##### Entries provided #####
(** * strapi-plugin-io: sanitizer, populate normalizer, commit scheduler,
      query builder and emission coordinator

    A shallow embedding of
      - [server/src/services/sanitize.js]   (removeSensitiveFields, sanitizeRaw)
      - [server/src/bootstrap/lifecycle.js] (getTransactionCtx,
        scheduleAfterTransaction, normalizePopulate, fetchWithPopulate,
        bootstrapLifecycles, buildEventQuery)
    together with the properties stated about them.

    Conventions of the embedding.
      - A JavaScript value is a [JSValue]: the JSON-shaped values the store
        hands to the hooks.  Numbers are integers ([Z]): [JNum n] stands
        for the double nearest to [n].  Functions, symbols, dates, fractions
        and non-finite numbers are outside the model, and so is an array
        that carries named properties.
      - An object is the list of its own enumerable string-keyed properties
        in insertion order (the engine's reordering of integer-like keys is
        not modelled; no statement below depends on property order).
        [result[key] = v] is [set_prop].
      - Code that can throw returns a [Completion].
      - Closures handed to [setTimeout] / [onCommit] are defunctionalised
        ([Task]); the host (store read API, channel, module loader) is a
        record of oracles ([Host]).
      - The event object belongs to the store, which may write to it after
        the hook has returned.  An [Event] is the object as the hook
        receives it; what a deferred callback finds in [event.result] when
        it reads it is the host's [later_result]. *)

From Stdlib Require Import List String Ascii Bool ZArith Lia Arith DecimalString.
Import ListNotations.
Open Scope string_scope.
Open Scope list_scope.

Set Implicit Arguments.
Set Warnings "-register-all".
Unset Elimination Schemes.

(* ===================================================================== *)
(** ** JavaScript values                                                   *)
(* ===================================================================== *)

Inductive JSValue : Type :=
| JUndefined
| JNull
| JBool (b : bool)
| JNum (n : Z)
| JStr (s : string)
| JArr (items : list JSValue)
| JObj (props : list (string * JSValue)).
Set Elimination Schemes.

(** Induction principle that reaches inside arrays and objects. *)
Section JSValue_induction.
Variable P : JSValue -> Prop.
Hypothesis Hundef : P JUndefined.
Hypothesis Hnull : P JNull.
Hypothesis Hbool : forall b, P (JBool b).
Hypothesis Hnum : forall n, P (JNum n).
Hypothesis Hstr : forall s, P (JStr s).
Hypothesis Harr : forall items, Forall P items -> P (JArr items).
Hypothesis Hobj : forall props, Forall (fun kv => P (snd kv)) props -> P (JObj props).

Fixpoint JSValue_deep_ind (v : JSValue) : P v :=
  match v with
  | JUndefined => Hundef
  | JNull => Hnull
  | JBool b => Hbool b
  | JNum n => Hnum n
  | JStr s => Hstr s
  | JArr items =>
      Harr ((fix go (l : list JSValue) : Forall P l :=
               match l with
               | [] => Forall_nil P
               | x :: l' => Forall_cons x (JSValue_deep_ind x) (go l')
               end) items)
  | JObj props =>
      Hobj ((fix go (l : list (string * JSValue))
              : Forall (fun kv => P (snd kv)) l :=
               match l with
               | [] => Forall_nil _
               | kv :: l' =>
                   Forall_cons kv (JSValue_deep_ind (snd kv)) (go l')
               end) props)
  end.
End JSValue_induction.

(** [!v] is [negb (truthy v)]. *)
Definition truthy (v : JSValue) : bool :=
  match v with
  | JUndefined | JNull => false
  | JBool b => b
  | JNum n => negb (n =? 0)%Z
  | JStr s => negb (s =? EmptyString)
  | JArr _ | JObj _ => true
  end.

(** [typeof v === 'object'] (true of [null] as well). *)
Definition typeof_object (v : JSValue) : bool :=
  match v with
  | JNull | JArr _ | JObj _ => true
  | _ => false
  end.

(** [Array.isArray v]. *)
Definition isArray (v : JSValue) : bool :=
  match v with JArr _ => true | _ => false end.

(** A value that is neither an object nor an array. *)
Definition is_primitive (v : JSValue) : bool :=
  match v with JArr _ | JObj _ => false | _ => true end.

(** Own property lookup in a property list. *)
Fixpoint own_prop (k : string) (props : list (string * JSValue)) : option JSValue :=
  match props with
  | [] => None
  | (k', v) :: rest => if k' =? k then Some v else own_prop k rest
  end.

Fixpoint assign_prop (k : string) (v : JSValue) (props : list (string * JSValue))
  : list (string * JSValue) :=
  match props with
  | [] => [(k, v)]
  | (k', v') :: rest =>
      if k' =? k then (k, v) :: rest else (k', v') :: assign_prop k v rest
  end.

(** [obj[k] = v] on an ordinary object: the value of an existing property is
    replaced in place, a new property is appended.  Assigning to
    [__proto__] goes to the accessor inherited from [Object.prototype] and
    creates no own property. *)
Definition set_prop (k : string) (v : JSValue) (props : list (string * JSValue))
  : list (string * JSValue) :=
  if k =? "__proto__" then props else assign_prop k v props.

(** Every object, at every depth, has at most one property per key. *)
Fixpoint NoDupb (l : list string) : bool :=
  match l with
  | [] => true
  | x :: l' => negb (existsb (String.eqb x) l') && NoDupb l'
  end.

Fixpoint well_formed (v : JSValue) : bool :=
  match v with
  | JArr items => forallb well_formed items
  | JObj props =>
      NoDupb (map fst props) && forallb (fun kv => well_formed (snd kv)) props
  | _ => true
  end.

(** Key [K] names a property of some object inside [v], at any depth. *)
Fixpoint has_key (K : string) (v : JSValue) : bool :=
  match v with
  | JArr items => existsb (has_key K) items
  | JObj props => existsb (fun kv => (fst kv =? K) || has_key K (snd kv)) props
  | _ => false
  end.

(** Paths into a value: property names and array indices. *)
Inductive Seg : Type :=
| Key (k : string)
| Idx (i : nat).

Fixpoint lookup (p : list Seg) (v : JSValue) : option JSValue :=
  match p with
  | [] => Some v
  | Key k :: p' =>
      match v with
      | JObj props =>
          match own_prop k props with
          | Some x => lookup p' x
          | None => None
          end
      | _ => None
      end
  | Idx i :: p' =>
      match v with
      | JArr items =>
          match nth_error items i with
          | Some x => lookup p' x
          | None => None
          end
      | _ => None
      end
  end.

(* ===================================================================== *)
(** ** Strings                                                             *)
(* ===================================================================== *)

(** [s.includes(sub)]: [sub] occurs in [s] as a contiguous substring. *)
Fixpoint includes (s sub : string) : bool :=
  String.prefix sub s ||
  match s with
  | EmptyString => false
  | String _ s' => includes s' sub
  end.

(** ASCII case folding, the instance of [toLowerCase] used in examples. *)
Definition ascii_lower (c : ascii) : ascii :=
  let n := nat_of_ascii c in
  if ((65 <=? n) && (n <=? 90))%nat then ascii_of_nat (n + 32) else c.

Fixpoint ascii_toLowerCase (s : string) : string :=
  match s with
  | EmptyString => EmptyString
  | String c s' => String (ascii_lower c) (ascii_toLowerCase s')
  end.

(* ===================================================================== *)
(** ** services/sanitize.js                                                *)
(* ===================================================================== *)

Definition DEFAULT_SENSITIVE_FIELDS : list string :=
  [ "password"; "resetPasswordToken"; "confirmationToken"; "refreshToken";
    "accessToken"; "secret"; "apiKey"; "api_key"; "privateKey";
    "private_key"; "token"; "salt"; "hash" ].

Section Sanitizer.
(** [String.prototype.toLowerCase]; the results below hold for whatever
    case mapping the runtime implements. *)
Variable toLowerCase : string -> string.

(** [sensitiveFields.some(sf => lowerKey === sf.toLowerCase()
                               || lowerKey.includes(sf.toLowerCase()))] *)
Definition is_sensitive (key : string) (sensitiveFields : list string) : bool :=
  let lowerKey := toLowerCase key in
  existsb (fun sf => (lowerKey =? toLowerCase sf)
                     || includes lowerKey (toLowerCase sf))
          sensitiveFields.

Fixpoint removeSensitiveFields (data : JSValue) (sensitiveFields : list string)
  : JSValue :=
  if negb (truthy data) || negb (typeof_object data) then data
  else
    match data with
    | JArr items =>
        JArr (map (fun item => removeSensitiveFields item sensitiveFields) items)
    | JObj props =>
        JObj (fold_left
                (fun result kv =>
                   let key := fst kv in
                   let value := snd kv in
                   if is_sensitive key sensitiveFields then result
                   else if truthy value && typeof_object value
                        then set_prop key (removeSensitiveFields value sensitiveFields) result
                        else set_prop key value result)
                props [])
    | _ => data
    end.

(** One iteration of the [for (const [key, value] of Object.entries(data))]
    loop of [removeSensitiveFields], on its own. *)
Definition sanitize_entry (sensitiveFields : list string)
           (result : list (string * JSValue)) (kv : string * JSValue)
  : list (string * JSValue) :=
  if is_sensitive (fst kv) sensitiveFields then result
  else if truthy (snd kv) && typeof_object (snd kv)
       then set_prop (fst kv) (removeSensitiveFields (snd kv) sensitiveFields) result
       else set_prop (fst kv) (snd kv) result.

(** [getSensitiveFields()], with the configured
    [plugin.io.sensitiveFields] as [customFields]. *)
Definition getSensitiveFields (customFields : list string) : list string :=
  DEFAULT_SENSITIVE_FIELDS ++ customFields.

Definition sanitizeRaw (customFields : list string) (data : JSValue) : JSValue :=
  removeSensitiveFields data (getSensitiveFields customFields).
End Sanitizer.

(* ===================================================================== *)
(** ** Completions, property access, JSON                                  *)
(* ===================================================================== *)

Inductive ErrorKind : Type := TypeError | SyntaxError | HostError.
(** No total of the record set, and not the number of records, exceeds
    2^53. *)
Definition within_exact_range (ms : list Match.t) : Prop :=
  (sum_over Match.kills ms <= exact_limit)%N /\
  (sum_over Match.deaths ms <= exact_limit)%N /\
  (sum_over Match.assists ms <= exact_limit)%N /\
  (sum_over Match.damage ms <= exact_limit)%N /\
  (sum_over Match.rounds ms <= exact_limit)%N /\
  (N.of_nat (length ms) <= exact_limit)%N.

(** The totals as sums and counts. *)
Definition exact_totals (ms : list Match.t) : Totals :=
  {| totalKills := Number.of_N (sum_over Match.kills ms);
     totalDeaths := Number.of_N (sum_over Match.deaths ms);
     totalAssists := Number.of_N (sum_over Match.assists ms);
     totalDamage := Number.of_N (sum_over Match.damage ms);
     totalRounds := Number.of_N (sum_over Match.rounds ms);
     wins := Number.of_N (count_where is_Win ms) |}.

(** The totals held while the records are gone through. *)
Definition totals_of_N (k d a dmg r w : N) : Totals :=
  {| totalKills := Number.of_N k; totalDeaths := Number.of_N d;
     totalAssists := Number.of_N a; totalDamage := Number.of_N dmg;
     totalRounds := Number.of_N r; wins := Number.of_N w |}.

(** The reset route read as "delete every match of the account, then
    aggregate again and store the result". *)
Definition reset_by_aggregation (rejects : Call -> bool) (uid : ObjectId) : Promise Response :=
  try_catch
    (found ← findById_User rejects uid;
     match found with
     | None => mret (json 404)
     | Some user =>
         _ ← deleteMany_Match rejects uid;
         updatedStats ← calculateUserStats rejects uid;
         _ ← save_User rejects uid (User.set_stats user updatedStats);
         mret {| status := 200; stats := Some updatedStats |}
     end)
    (mret (json 500)).

(** ** Sample data *)

Definition sample (id : ObjectId) (o : Outcome) (kills deaths assists damage roundsWon roundsLost : N) : Match.t :=
  {| Match._id := id; Match.userId := 1%N; Match.date := 1714521600000%Z;
     Match.time := "18:30"; Match.matchType := Ranked; Match.outcome := o;
     Match.map := "Ascent"; Match.roundsWon := roundsWon;
     Match.roundsLost := roundsLost; Match.damage := damage;
     Match.kills := kills; Match.deaths := deaths; Match.assists := assists |}.

Definition match_a : Match.t := sample 1 Win 15 10 5 3200 7 6.
Definition match_b : Match.t := sample 2 Loss 8 12 3 2400 5 7.

(** A match with 2^53 = 9007199254740992 kills, and two with one kill. *)
Definition match_2p53 : Match.t := sample 3 Win (2 ^ 53) 1 0 0 1 0.
Definition match_one : Match.t := sample 4 Loss 1 1 0 0 0 1.
Definition match_uno : Match.t := sample 5 Draw 1 1 0 0 1 1.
#####
### Assignment
Copy the lines above exactly, beginning at the line that has "forallb well_formed items" and stopping after the line that has "[] => Some v", and omit the rest.

### Result of this task
  | JArr items => forallb well_formed items
  | JObj props =>
      NoDupb (map fst props) && forallb (fun kv => well_formed (snd kv)) props
  | _ => true
  end.

(** Key [K] names a property of some object inside [v], at any depth. *)
Fixpoint has_key (K : string) (v : JSValue) : bool :=
  match v with
  | JArr items => existsb (has_key K) items
  | JObj props => existsb (fun kv => (fst kv =? K) || has_key K (snd kv)) props
  | _ => false
  end.

(** Paths into a value: property names and array indices. *)
Inductive Seg : Type :=
| Key (k : string)
| Idx (i : nat).

Fixpoint lookup (p : list Seg) (v : JSValue) : option JSValue :=
  match p with
  | [] => Some v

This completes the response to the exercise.